Но в это время кто-то из девчонок перебил его:
— А может, вы не пятого катались.
— Ага! Или там был совсем не Грабля — ехидно сказал Горька.
— Или вообще ничего не было. Ни пятого числа, ни горы, ни каникул, — подала голос Иринка.
— А чего! Может, правда все перепутали! — вмешался Толька Бердышев — балда и лентяй. Ему было безразлично, за кого заступаться: лишь бы подольше галдели, тогда авось не вызовут к доске.
— Чтобы все перепутать, надо быть малость больным, как Бердышев, — сердито ответила Иринка.
— Или малость пьяным, как твой папа, — сказал Бердышев.
Наступила резкая тишина. Секунд на пять. Потом все случилось очень быстро. Иринка рванулась в проход между партами, со звоном залепила Бердышеву учебником по щеке и выскочила из класса. Но все же она чуточку опоздала. Борька Сухоруков дотянулся до Тольки раньше и успел отвесить ему по загривку могучего леща. Поэтому Журка оказался только третьим. Он перелетел через парту с Лавенковым и Светкой Гарановой и кулаком врезал Тольке между лопаток. И выскочил следом за Иринкой.
Иринка стояла в конце коридора. Вцепилась в батарею и смотрела в окно. Коротко оглянулась на Журку. Глаза были блестящие, но сухие.
— Не вздумай зареветь, — сказал Журка.
— Не вздумаю. Из-за какого-то идиота…
Но она часто дышала, и Журка понял, что разреветься она все-таки может.
— Ришка, — сказал он, — Бердышев просто тупая свинья. А за тебя все ребята…
Подошли Сухоруков и Горька. Почему они здесь? Выскочили следом? Или Маргарита выставила? Грабля потоптался и неловко сказал:
— Спасибо, парни…
Ему не ответили, не до того было. Он вздохнул и отошел.
Горька сообщил задумчиво:
— Я Бердышеву въехал по уху. Для комплекта.
Иринка вдруг сказала:
— Ох, ребята, будет нам теперь! И все из-за меня.
— Почему из-за тебя? — возмутился Журка. Но тут же почувствовал внутри противный холодок. Из-за Иринки или нет, а все равно «будет». Что ни говори, а устроили в классе свалку, самовольно ушли с урока. С Журкой такое случилось впервые. Но он коротко вздохнул и храбро сказал:
— Пускай. Мы не виноваты.
Но, конечно, оказалось, что они виноваты. В безобразном поведении, в срыве урока и варварском избиении товарища. Именно так заявила Маргарита Васильевна, когда после пятого урока оставила своих питомцев на собрание: разобраться в их «чудовищных поступках». И ладно, если бы разбиралась она одна. Покричала бы, записала бы в дневники — и топайте домой. В общем-то она была не злопамятная. Но, едва началось собрание, появился Виктор Борисович.

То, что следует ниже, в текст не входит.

(** The backtracking matcher, in continuation-passing style. *)
Fixpoint m (r : regex) (p : cursor) (s : str) (k : kont) : option R :=
  match r with
  | REmpty => k p s
  | RChar x =>
      match s with
      | c :: s' => if chr_match x c then k (take c p) s' else None
      | [] => None
      end
  | RSet cs =>
      match s with
      | c :: s' => if cset_match cs c then k (take c p) s' else None
      | [] => None
      end
  | RSeq r1 r2 => m r1 p s (fun p' s' => m r2 p' s' k)
  | RAlt r1 r2 =>
      match m r1 p s k with
      | Some x => Some x
      | None => m r2 p s k
      end
  | RGroup r1 => m r1 (open_group p) s (fun p' s' => k (close_group p') s')
  | RBol => if at_bol (before p) then k p s else None
  | REol => if at_eol s then k p s else None
  | RRep true lo cs => rep_greedy (cset_match cs) k lo p s
  | RRep false lo cs => rep_lazy (cset_match cs) k lo p s
  end.

End Kont.

(** A match at the current position: how many code points it takes and
    the text of group 1. *)
Definition match_at (r : regex) (prev : option char) (s : str)
    : option (nat * option str) :=
  m r (start_at prev) s (fun p _ => Some (taken p, group1 p)).

(** A match object. *)
Record Match := { m_start : nat; m_end : nat; m_group1 : option str }.

Fixpoint search_from (r : regex) (prev : option char) (s : str) (pos : nat)
    : option Match :=
  match match_at r prev s with
  | Some (n, cap) =>
      Some {| m_start := pos; m_end := pos + n; m_group1 := cap |}
  | None =>
      match s with
      | [] => None
      | c :: s' => search_from r (Some c) s' (S pos)
      end
  end.

(** [re.search(r, s, flags)]. *)
Definition search (r : regex) (s : str) : option Match :=
  search_from r None s 0.

(** [re.sub(r, repl, s, flags)] for a replacement without group
    references.  [skip] counts the code points of the current match that
    are still to be passed over. *)
Fixpoint sub_from (r : regex) (repl : str) (prev : option char) (s : str)
    (skip : nat) : str :=
  match s with
  | [] =>
      match skip, match_at r prev [] with
      | 0, Some _ => repl
      | _, _ => []
      end
  | c :: s' =>
      match skip with
      | S n => sub_from r repl (Some c) s' n
      | 0 =>
          match match_at r prev s with
          | Some (0, _) => repl ++ c :: sub_from r repl (Some c) s' 0
          | Some (S n, _) => repl ++ sub_from r repl (Some c) s' n
          | None => c :: sub_from r repl (Some c) s' 0
          end
      end
  end.

Definition sub (r : regex) (repl : str) (s : str) : str :=
  sub_from r repl None s 0.

(** [re.split(r, s)] for a pattern without groups that matches at least
    one code point.  [cur] is the piece being read, newest first. *)
Fixpoint split_from (r : regex) (prev : option char) (cur : str) (s : str)
    (skip : nat) : list str :=
  match s with
  | [] => [rev cur]
  | c :: s' =>
      match skip with
      | S n => split_from r (Some c) cur s' n
      | 0 =>
          match match_at r prev s with
          | Some (S n, _) => rev cur :: split_from r (Some c) [] s' n
          | _ => split_from r (Some c) (c :: cur) s' 0
          end
      end
  end.

Definition split (r : regex) (s : str) : list str :=
  split_from r None [] s 0.

End Matcher.

(** Pattern syntax helpers. *)
Definition set_of (its : list citem) : cset :=
  {| negated := false; items := its |}.
Definition set_not (its : list citem) : cset :=
  {| negated := true; items := its |}.

(** [.] : any code point but a newline. *)
Definition dot : cset := set_not [CChar nl].
(** [\s]. *)
Definition space : cset := set_of [CSpace].

(** A literal text. *)
Fixpoint lit (s : str) : regex :=
  match s with
  | [] => REmpty
  | [c] => RChar c
  | c :: s' => RSeq (RChar c) (lit s')
  end.

(** [r1 r2 ... rn] in sequence. *)
Fixpoint seq (rs : list regex) : regex :=
  match rs with
  | [] => REmpty
  | [r] => r
  | r :: rs' => RSeq r (seq rs')
  end.

(** [(?:r1|r2|...|rn)]. *)
Fixpoint alt (rs : list regex) : regex :=
  match rs with
  | [] => REmpty
  | [r] => r
  | r :: rs' => RAlt r (alt rs')
  end.

End Re.

(** ** The world outside the program *)

Module Runtime.

(** The rows of the two tables (schema of the Prisma models). *)
Record BlogPost := {
  id : Z;
  title : str;
  content : str;
  topic : str;
  tags : list str;
  wordCount : option nat;
  metaDescription : option str;
  slug : str;
  createdAt : Z;
  published : bool
}.

Record GenerationLog := {
  log_topic : str;
  status : str;
  errorMsg : option str;
  blogPostId : option Z
}.

(** What the program can change: the connection flag of [db_manager], the
    two tables, and how many calls the Prisma client and the [random]
    module have served. *)
Record World := {
  connected : bool;
  blogposts : list BlogPost;
  generationlogs : list GenerationLog;
  prisma_calls : nat;
  random_calls : nat
}.

(** What the program cannot control: whether the n-th call of the Prisma
    client raises, the n-th draw of the [random] module, what the CrewAI
    pipeline does with a topic (it raises, returns nothing, or returns a
    result whose [str] is the given text), and the clock. *)
Record Env := {
  prisma_fault : nat -> option exn;
  random_draw : nat -> nat;
  crew_kickoff : str -> Outcome (option str);
  current_year : Z;
  now : Z
}.

(** Computations that change the world and return or raise. *)
Definition M (A : Type) := World -> Outcome A * World.

Definition ret {A} (a : A) : M A := fun w => (Return a, w).
Definition raise {A} (e : exn) : M A := fun w => (Raise e, w).
Definition lift {A} (o : Outcome A) : M A := fun w => (o, w).

Definition bindM {A B} (c : M A) (f : A -> M B) : M B :=
  fun w =>
    match c w with
    | (Return a, w') => f a w'
    | (Raise e, w') => (Raise e, w')
    end.

(** [try: body / except Exception as e: handler e]; what the body did to
    the world before it raised stays done. *)
Definition try_exceptM {A} (body : M A) (handler : exn -> M A) : M A :=
  fun w =>
    match body w with
    | (Return a, w') => (Return a, w')
    | (Raise e, w') => handler e w'
    end.

End Runtime.

Export Runtime.

Declare Scope world_scope.
Delimit Scope world_scope with world.
Notation "x <- c ;; k" := (bindM c (fun x => k))
  (at level 61, c at next level, right associativity) : world_scope.
Notation "c ;; k" := (bindM c (fun _ => k))
  (at level 61, right associativity) : world_scope.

— У-у, держись, ребята… — тихонько протянул Митька Бурин. А Журку слегка затошнило от противного страха: все знали, что Виктор Борисович — гроза и бич всяких нарушителей.
— Маргарита Васильевна, пригласите виновников происшествия к доске, — сухим голосом распорядился он и сжал рот в красную точку. Посмотрел, как Журка, Горька, Иринка и Грабля выбираются из-за парт, и повторил громче: — Да-да, к доске. Вот сюда! — Он ткнул острым пальцем. — Вот на это место! Чтобы все видели паршивцев, которым не место в советской школе! — И взвизгнул: — Живо!
Они — что делать — стали у доски понурой шеренгой.
— Отвечайте! — крикнул Виктор Борисович.
Легко кричать «отвечайте». А на какой вопрос отвечать? Что говорить?
— Долго будем молчать? — вдруг, совершенно успокоившись, поинтересовался Виктор Борисович. И по-мальчишечьи забегал вдоль шеренги. Тогда Журка услышал сумрачный Горькин голос:
— Чего отвечать-то?
— Молчать! — снова взвизгнул завуч. — Ничтожные болтуны! Отвечайте, как вы посмели! Да, как вы посмели устроить это надругательство над школьными правилами?!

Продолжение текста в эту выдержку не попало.